Abstract Approximately two thirds of all breast cancer cases are estrogen receptor (ER) positive, which underscores the dependence of cancer cells on estrogen for growth and survival. However, resistance to endocrine therapy develops in most cases. mTORC1 (the mechanistic target of rapamycin complex 1) is a critical node of estrogen signaling in the cell, however the mechanism of estrogen activation of mTORC1 is not well understood. We have previously demonstrated that mTORC1 promotes growth factor-mediated ER activation by phosphorylating ERα on Ser167. This phosphorylation, which is mediated by the mTORC1 effector kinase S6K1, is important for ERα dimerization, DNA binding and transcriptional activity, is associated with endocrine resistance and correlates with therapy response.

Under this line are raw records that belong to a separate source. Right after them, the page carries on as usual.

(** The claims side of a pair of the LEFT JOIN: the pivot of the group
    of the key, or NULL when the claims source has no recognized row of
    the key. *)
Lemma joined_claims_group mds claims b c :
  In (b, c) (joined mds claims) ->
  let k := (mb_ccn b, mb_extract_id b) in
  (c = None
   /\ forall x, In x claims ->
                code_in claims_codes (c_measure_code x) = true ->
                claims_key_of x <> k)
  \/ c = Some (claims_base_row
                 (k, filter (fun x => claims_key_eqb k (claims_key_of x))
                            (filter (fun x => code_in claims_codes
                                                      (c_measure_code x))
                                    claims))).
Proof.
  intros Hj k. destruct c as [cb|].
  - right. destruct (proj2 (joined_In _ _ _ _ Hj) cb eq_refl) as [Hcb Hon].
    unfold claims_base in Hcb. apply in_map_iff in Hcb.
    destruct Hcb as [[[kc e] g] [<- H]].
    apply (group_by_In _ claims_key_eqb_eq) in H. destruct H as [_ ->].
    unfold on_ccn_extract in Hon.
    cbn [claims_base_row cb_ccn cb_extract_id] in Hon.
    apply andb_true_iff in Hon. destruct Hon as [H1 H2].
    apply String.eqb_eq in H1. apply Z.eqb_eq in H2.
    subst k. now rewrite H1, H2.
  - left. split; auto. intros x Hx Hc Ek.
    unfold claims_key_of in Ek. inversion Ek as [[Ec Ee]].
    destruct (claims_base_group mds claims b None x Hj Hx Hc
                                (eq_sym Ec) (eq_sym Ee)) as [g [_ E]].
    discriminate E.
Qed.

Lemma claims_pivot_largest mds claims b c code :
  In (b, c) (joined mds claims) ->
  code_in claims_codes code = true ->
  is_largest
    (match c with
     | Some cb =>
         claims_measure
           code (filter (fun x => claims_key_eqb (mb_ccn b, mb_extract_id b)
                                                 (claims_key_of x))
                        (filter (fun x => code_in claims_codes
                                                  (c_measure_code x))
                                claims))
     | None => None
     end)
    (map c_adjusted_score
         (filter (fun x => claims_key_eqb (mb_ccn b, mb_extract_id b)
                                          (claims_key_of x)
                           && String.eqb (c_measure_code x) code) claims)).
Proof.
  intros Hj Hc.
  destruct (joined_claims_group _ _ _ _ Hj) as [[-> Hn]| ->].
  - intros a Ha. apply in_map_iff in Ha. destruct Ha as [x [_ Hx]].
    apply filter_In in Hx. destruct Hx as [Hx Hk].
    apply andb_true_iff in Hk. destruct Hk as [Hk Ec].
    apply claims_key_eqb_eq in Hk. apply String.eqb_eq in Ec.
    apply (Hn x Hx); [now rewrite Ec|now symmetry].
  - eapply is_largest_ext; [|apply max_q_largest].
    intros a. now apply claims_pivot_values.
Qed.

Moreover, ERα promotes expression of S6K1, generating a feed-forward positive activation loop. Our current efforts are focused on fully understanding the nature and mechanism of the relationship between mTORC1 and estrogen pathways. Our data indicate that mTOR, raptor and ER form a complex whereby ER directly interacts with raptor. Moreover, this interaction is stimulated by estrogen as seen by co-immunoprecipitation analysis. We additionally found that ER and raptor co-localize to the nucleus upon estrogen stimulation, where they interact as detected by both immunofluorescence and cellular fractionation experiments. Our current efforts are focused on understanding the role of this interaction and the mechanism of estrogen mediated localization of raptor to the nucleus. We are also investigating the role of raptor and estrogen receptor interaction in endocrine therapy treatment and resistance. Citation Format: Anya Alayev, Rachel S. Salamon, Marina K. Holz. Crosstalk between mTORC1 and estrogen receptor in breast cancer. [abstract]. In: Proceedings of the AACR Special Conference: Targeting the PI3K-mTOR Network in Cancer; Sep 14-17, 2014; Philadelphia, PA. Philadelphia (PA): AACR; Mol Cancer Ther 2015;14(7 Suppl):Abstract nr A11.